Les chercheurs du National Eye Institute ont cartographié l’organisation de la chromatine des cellules rétiniennes humaines, les fibres qui conditionnent 3 milliards de molécules d’ADN longues de nucléotides dans des structures compactes qui s’insèrent dans les chromosomes du noyau de chaque cellule. Le réseau complet de régulation des gènes qui en résulte donne un aperçu de la régulation de l’expression des gènes en général et de la fonction rétinienne, dans les maladies oculaires rares et courantes. L’étude publiée dans Nature Communications.
« Il s’agit de la première intégration détaillée de la topologie régulatrice du génome rétinien avec des variants génétiques associés à la dégénérescence maculaire liée à l’âge (DMLA) et au glaucome, deux principales causes de perte de vision et de cécité », a déclaré Anand Swaroop, Ph.D., responsable de l’étude. chercheur, chercheur principal et chef du laboratoire de neurobiologie, de neurodégénérescence et de réparation au NEI, qui fait partie des National Institutes of Health.

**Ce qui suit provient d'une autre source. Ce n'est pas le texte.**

(** X8.  For a timeout [0 <= timeout] the budget only shrinks as the
    clock advances, however far: between two readings
    [start <= now <= now'] the remaining time at [now'] is at most the
    one at [now].  So once a call has stopped because the budget was used
    up, every later call stops too, without touching the wrapped
    backoff. *)
Theorem WithMaxDuration_stays_stopped
    {S : Type} (timeout : Duration) (start : Time) (next : Backoff S)
    (w w' : World) :
  0 <= timeout <= Int64.max ->
  start <= mono_now w <= mono_now w' ->
  remaining timeout start w' <= remaining timeout start w /\
  (remaining timeout start w <= 0 ->
   forall (err : error) (s : S),
     Next (WithMaxDuration_func timeout start next) err w' s =
     Ok ((Stop, err), w', s)).
Proof.
  intros Ht Hnow.
  rewrite (remaining_of_elapsed timeout start w Ht ltac:(lia)).
  rewrite (remaining_of_elapsed timeout start w' Ht ltac:(lia)).
  split; [lia|].
  intros Hused err s. rewrite WithMaxDuration_func_run.
  rewrite (remaining_of_elapsed timeout start w' Ht ltac:(lia)).
  destruct (timeout - Z.min (mono_now w' - start) Int64.max <=? 0) eqn:E;
    [reflexivity|apply Z.leb_gt in E; lia].
Qed.

(** A budget of 250ms used up at 250ms is still used up 300 years
    later, where the elapsed time no longer fits a [Duration]. *)
Lemma WithMaxDuration_stays_stopped_witness :
  Next (WithMaxDuration_func (250 * Millisecond) 0 unreachable) nil
    (world 0 (2 ^ 63 + 5)) tt =
  Ok ((Stop, nil), world 0 (2 ^ 63 + 5), tt).
Proof.
  destruct (WithMaxDuration_stays_stopped (250 * Millisecond) 0 unreachable
              (world 0 (250 * Millisecond)) (world 0 (2 ^ 63 + 5)))
    as [_ H];
    [unfold Millisecond, Int64.max; lia | cbn; unfold Millisecond; lia |].
  apply H. vm_compute. discriminate.
Defined.

(** ** Marks under wrappers, and filters in a row *)

Lemma errors_As_wrapped_in (msgs : list string) (err : error) :
  errors_As (wrapped_in msgs err) = errors_As err.
Proof.
  induction msgs as [|msg msgs IH]; [reflexivity|exact IH].
Qed.

Lemma RetryableError_non_nil (e : error) :
  e <> nil -> RetryableError e = retryableError e.
Proof.
  intros Hne. destruct e; [contradiction| | |]; reflexivity.
Qed.

(** X9.  Marking and filtering undo each other, also through foreign
    wrappers: for a non-nil [e] under any number of wrappers around
    [RetryableError(e)], [WithRetryable(next).Next] is the call
    [next.Next(e)]; the wrapped backoff sees [e] alone, without the
    wrappers and their messages.  As [RetryableError(nil)] is nil,
    wrappers around it hold no mark: the call stops and returns the
    wrapped error as it came. *)
Theorem WithRetryable_undoes_RetryableError
    {S : Type} (next : Backoff S) (msgs : list string) (e : error)
    (w : World) (s : S) :
  (e <> nil ->
   Next (WithRetryable next) (wrapped_in msgs (RetryableError e)) w s =
   Next next e w s) /\
  Next (WithRetryable next) (wrapped_in msgs (RetryableError nil)) w s =
  Ok ((Stop, wrapped_in msgs nil), w, s).
Proof.
  split.
  - intros Hne. unfold WithRetryable, Next at 1.
    rewrite errors_As_wrapped_in, (RetryableError_non_nil e Hne).
    reflexivity.
  - unfold WithRetryable, Next at 1.
    rewrite errors_As_wrapped_in. reflexivity.
Qed.

(** A marked [io.EOF] under two wrappers. *)
Lemma WithRetryable_undoes_RetryableError_witness :
  Next (WithRetryable (constant Nanosecond))
    (wrapError "fetch: read: retryable: EOF"
       (wrapError "read: retryable: EOF"
          (RetryableError (errorString "EOF")))) (world 0 0) tt =
  Ok ((Nanosecond, errorString "EOF"), world 0 0, tt).
Proof.
  destruct (WithRetryable_undoes_RetryableError (constant Nanosecond)
              ["fetch: read: retryable: EOF"%string;
               "read: retryable: EOF"%string]
              (errorString "EOF") (world 0 0) tt) as [H _].
  exact (H ltac:(discriminate)).
Defined.

Lemma marks_non_nil (n : nat) (e : error) : e <> nil -> marks n e <> nil.
Proof.
  intros Hne. destruct n as [|n]; [exact Hne|]. cbn. discriminate.
Qed.

(** X10.  Each [WithRetryable] of a row removes one mark.  [n] filters
    around [next] hand an error that carries [n] marks to [next] without
    them; an error with fewer marks, and none further down its chain,
    is stopped on the way and comes back without the marks it had.
    For a non-nil error the marks are those [RetryableError] puts. *)
Theorem filters_remove_one_mark_each
    {S : Type} (n m : nat) (next : Backoff S) (e : error)
    (w : World) (s : S) :
  Next (filters n next) (marks n e) w s = Next next e w s /\
  ((m < n)%nat ->
   (forall x, In x (chain e) -> is_marked x = false) ->
   Next (filters n next) (marks m e) w s = Ok ((Stop, e), w, s)) /\
  (e <> nil -> Nat.iter n RetryableError e = marks n e).
Proof.
  split; [|split].
  - induction n as [|n IH]; [reflexivity|exact IH].
  - revert m. induction n as [|n IH]; intros m Hlt Hun; [lia|].
    destruct m as [|m].
    + change (Next (WithRetryable (filters n next)) e w s =
              Ok ((Stop, e), w, s)).
      unfold WithRetryable, Next at 1.
      rewrite (errors_As_unmarked e Hun). reflexivity.
    + apply (IH m); [lia|exact Hun].
  - intros Hne. induction n as [|n IH]; [reflexivity|].
    change (RetryableError (Nat.iter n RetryableError e) =
            retryableError (marks n e)).
    rewrite IH.
    apply (RetryableError_non_nil (marks n e)).
    apply marks_non_nil. exact Hne.
Qed.

(** Two filters: an error marked twice arrives, an error marked once is
    stopped and comes back unmarked. *)
Lemma filters_remove_one_mark_each_witness :
  Next (WithRetryable (WithRetryable (constant Nanosecond)))
    (RetryableError (RetryableError (errorString "oops"))) (world 0 0) tt =
  Ok ((Nanosecond, errorString "oops"), world 0 0, tt) /\
  Next (WithRetryable (WithRetryable unreachable))
    (RetryableError (errorString "oops")) (world 0 0) tt =
  Ok ((Stop, errorString "oops"), world 0 0, tt).
Proof.
  split.
  - destruct (filters_remove_one_mark_each 2 0 (constant Nanosecond)
                (errorString "oops") (world 0 0) tt) as [H _].
    exact H.
  - destruct (filters_remove_one_mark_each 2 1 unreachable
                (errorString "oops") (world 0 0) tt) as (_ & H & _).
    apply H; [lia|]. intros x [<-|[]]. reflexivity.
Defined.

(** ** WithRetryable and WithMaxRetries, in either order *)

(** X11.  The order of [WithRetryable] and [WithMaxRetries] shows in two
    places.  An error without a mark costs no retry when the filter is
    outside (the counter keeps its value), and costs one when the counter
    is outside (the counter goes up although the call stops).  And once
    the retries are used up, a marked error [RetryableError(e)] comes
    back as [e] when the filter is outside, and still marked when the
    counter is outside. *)
Theorem WithRetryable_WithMaxRetries_order
    {S : Type} (max c : Z) (next : Backoff S) (err e : error)
    (w : World) (s : S) :
  Uint64.in_range max ->
  ((forall x, In x (chain err) -> is_marked x = false) ->
   Next (WithRetryable (WithMaxRetries max next)) err w
     (mkMaxRetriesVars false c, s) =
   Ok ((Stop, err), w, (mkMaxRetriesVars false c, s)) /\
   (0 <= c < max ->
    Next (WithMaxRetries max (WithRetryable next)) err w
      (mkMaxRetriesVars false c, s) =
    Ok ((Stop, err), w, (mkMaxRetriesVars false (c + 1), s)))) /\
  (e <> nil -> max <= c ->
   Next (WithRetryable (WithMaxRetries max next)) (RetryableError e) w
     (mkMaxRetriesVars false c, s) =
   Ok ((Stop, e), w, (mkMaxRetriesVars false c, s)) /\
   Next (WithMaxRetries max (WithRetryable next)) (RetryableError e) w
     (mkMaxRetriesVars false c, s) =
   Ok ((Stop, RetryableError e), w, (mkMaxRetriesVars false c, s))).
Proof.
  intros Hmax. split.
  - intros Hun. split.
    + unfold WithRetryable at 1, Next at 1.
      rewrite (errors_As_unmarked err Hun). reflexivity.
    + intros Hc.
      rewrite (WithMaxRetries_delegates max (WithRetryable next) Hmax
                 c err w s Hc).
      unfold WithRetryable at 1, Next at 1.
      rewrite (errors_As_unmarked err Hun). reflexivity.
  - intros Hne Hc. split.
    + unfold WithRetryable at 1, Next at 1.
      rewrite (RetryableError_non_nil e Hne). cbn [errors_As Unwrap err_field].
      apply (WithMaxRetries_stops max next c e w s Hc).
    + apply (WithMaxRetries_stops max (WithRetryable next) c
               (RetryableError e) w s Hc).
Qed.

(** The tests of the package: three retries and a plain error; one retry,
    used up, and a marked [io.EOF]. *)
Lemma WithRetryable_WithMaxRetries_order_witness :
  Next (WithRetryable (WithMaxRetries 3 (constant Nanosecond)))
    (errorString "oops") (world 0 0) (maxRetriesVars_zero, tt) =
  Ok ((Stop, errorString "oops"), world 0 0, (maxRetriesVars_zero, tt)) /\
  Next (WithMaxRetries 3 (WithRetryable (constant Nanosecond)))
    (errorString "oops") (world 0 0) (maxRetriesVars_zero, tt) =
  Ok ((Stop, errorString "oops"), world 0 0, (mkMaxRetriesVars false 1, tt))
  /\
  Next (WithRetryable (WithMaxRetries 1 (constant Nanosecond)))
    (RetryableError (errorString "EOF")) (world 0 0)
    (mkMaxRetriesVars false 1, tt) =
  Ok ((Stop, errorString "EOF"), world 0 0, (mkMaxRetriesVars false 1, tt)).
Proof.
  assert (H3 : Uint64.in_range 3) by (unfold Uint64.in_range, Uint64.max; lia).
  assert (H1 : Uint64.in_range 1) by (unfold Uint64.in_range, Uint64.max; lia).
  destruct (WithRetryable_WithMaxRetries_order 3 0 (constant Nanosecond)
              (errorString "oops") nil (world 0 0) tt H3) as [Hplain _].
  destruct Hplain as [Hout Hin]; [intros x [<-|[]]; reflexivity|].
  destruct (WithRetryable_WithMaxRetries_order 1 1 (constant Nanosecond)
              nil (errorString "EOF") (world 0 0) tt H1) as [_ Hused].
  destruct Hused as [Hunwrapped _]; [discriminate|lia|].
  split; [exact Hout|]. split; [|exact Hunwrapped].
  exact (Hin ltac:(lia)).
Defined.

(** ** Decorators that commute *)

(** X12.  For a positive cap, [WithCappedDuration] and the backoff of
    [WithMaxDuration] can be stacked in either order: every call returns
    the same, and delegates to the wrapped backoff in the same cases.
    (With a cap of zero the two orders differ.) *)
Theorem WithCappedDuration_WithMaxDuration_commute
    {S : Type} (cap timeout : Duration) (start : Time) (next : Backoff S)
    (err : error) (w : World) (s : S) :
  0 < cap ->
  Next (WithCappedDuration cap (WithMaxDuration_func timeout start next))
    err w s =
  Next (WithMaxDuration_func timeout start (WithCappedDuration cap next))
    err w s.
Proof.
  intros Hcap.
  rewrite WithCappedDuration_run, !WithMaxDuration_func_run,
    WithCappedDuration_run.
  set (rem := remaining timeout start w).
  destruct (rem <=? 0) eqn:Er; [reflexivity|]. apply Z.leb_gt in Er.
  destruct (Next next err w s) as [[[[d e2] w2] s2]| |]; try reflexivity.
  destruct (d <? 0) eqn:E0; [reflexivity|]. apply Z.ltb_ge in E0.
  do 3 f_equal. f_equal.
  destruct (d <=? 0) eqn:E1; cbn [orb];
    [apply Z.leb_le in E1|apply Z.leb_gt in E1].
  - destruct (rem <? 0) eqn:E2; [apply Z.ltb_lt in E2; lia|].
    destruct (cap <? 0) eqn:E3; [apply Z.ltb_lt in E3; lia|].
    destruct (rem <=? 0) eqn:E4; [apply Z.leb_le in E4; lia|].
    destruct (cap <=? 0) eqn:E5; [apply Z.leb_le in E5; lia|].
    cbn [orb].
    destruct (cap <? rem) eqn:E6; destruct (rem <? cap) eqn:E7;
      try reflexivity;
      [apply Z.ltb_lt in E6; apply Z.ltb_lt in E7
      |apply Z.ltb_ge in E6; apply Z.ltb_ge in E7]; lia.
  - destruct (rem <? d) eqn:E2; destruct (cap <? d) eqn:E3;
      [apply Z.ltb_lt in E2; apply Z.ltb_lt in E3
      |apply Z.ltb_lt in E2; apply Z.ltb_ge in E3
      |apply Z.ltb_ge in E2; apply Z.ltb_lt in E3
      |apply Z.ltb_ge in E2; apply Z.ltb_ge in E3];
      repeat match goal with
             | |- context [?a <? ?b] =>
                 let E := fresh "E" in
                 destruct (a <? b) eqn:E;
                 [apply Z.ltb_lt in E|apply Z.ltb_ge in E]
             | |- context [?a <=? ?b] =>
                 let E := fresh "E" in
                 destruct (a <=? b) eqn:E;
                 [apply Z.leb_le in E|apply Z.leb_gt in E]
             end; cbn [orb]; try reflexivity; lia.
Qed.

Les cellules rétiniennes humaines adultes sont des neurones sensoriels hautement spécialisés qui ne se divisent pas et sont donc relativement stables pour explorer comment la structure tridimensionnelle de la chromatine contribue à l’expression de l’information génétique.
Les fibres de chromatine emballent de longs brins d’ADN, qui sont enroulés autour de protéines histones, puis bouclés à plusieurs reprises pour former des structures très compactes. Toutes ces boucles créent de multiples points de contact où les séquences génétiques qui codent pour les protéines interagissent avec les séquences régulatrices des gènes, telles que les super activateurs, les promoteurs et les facteurs de transcription.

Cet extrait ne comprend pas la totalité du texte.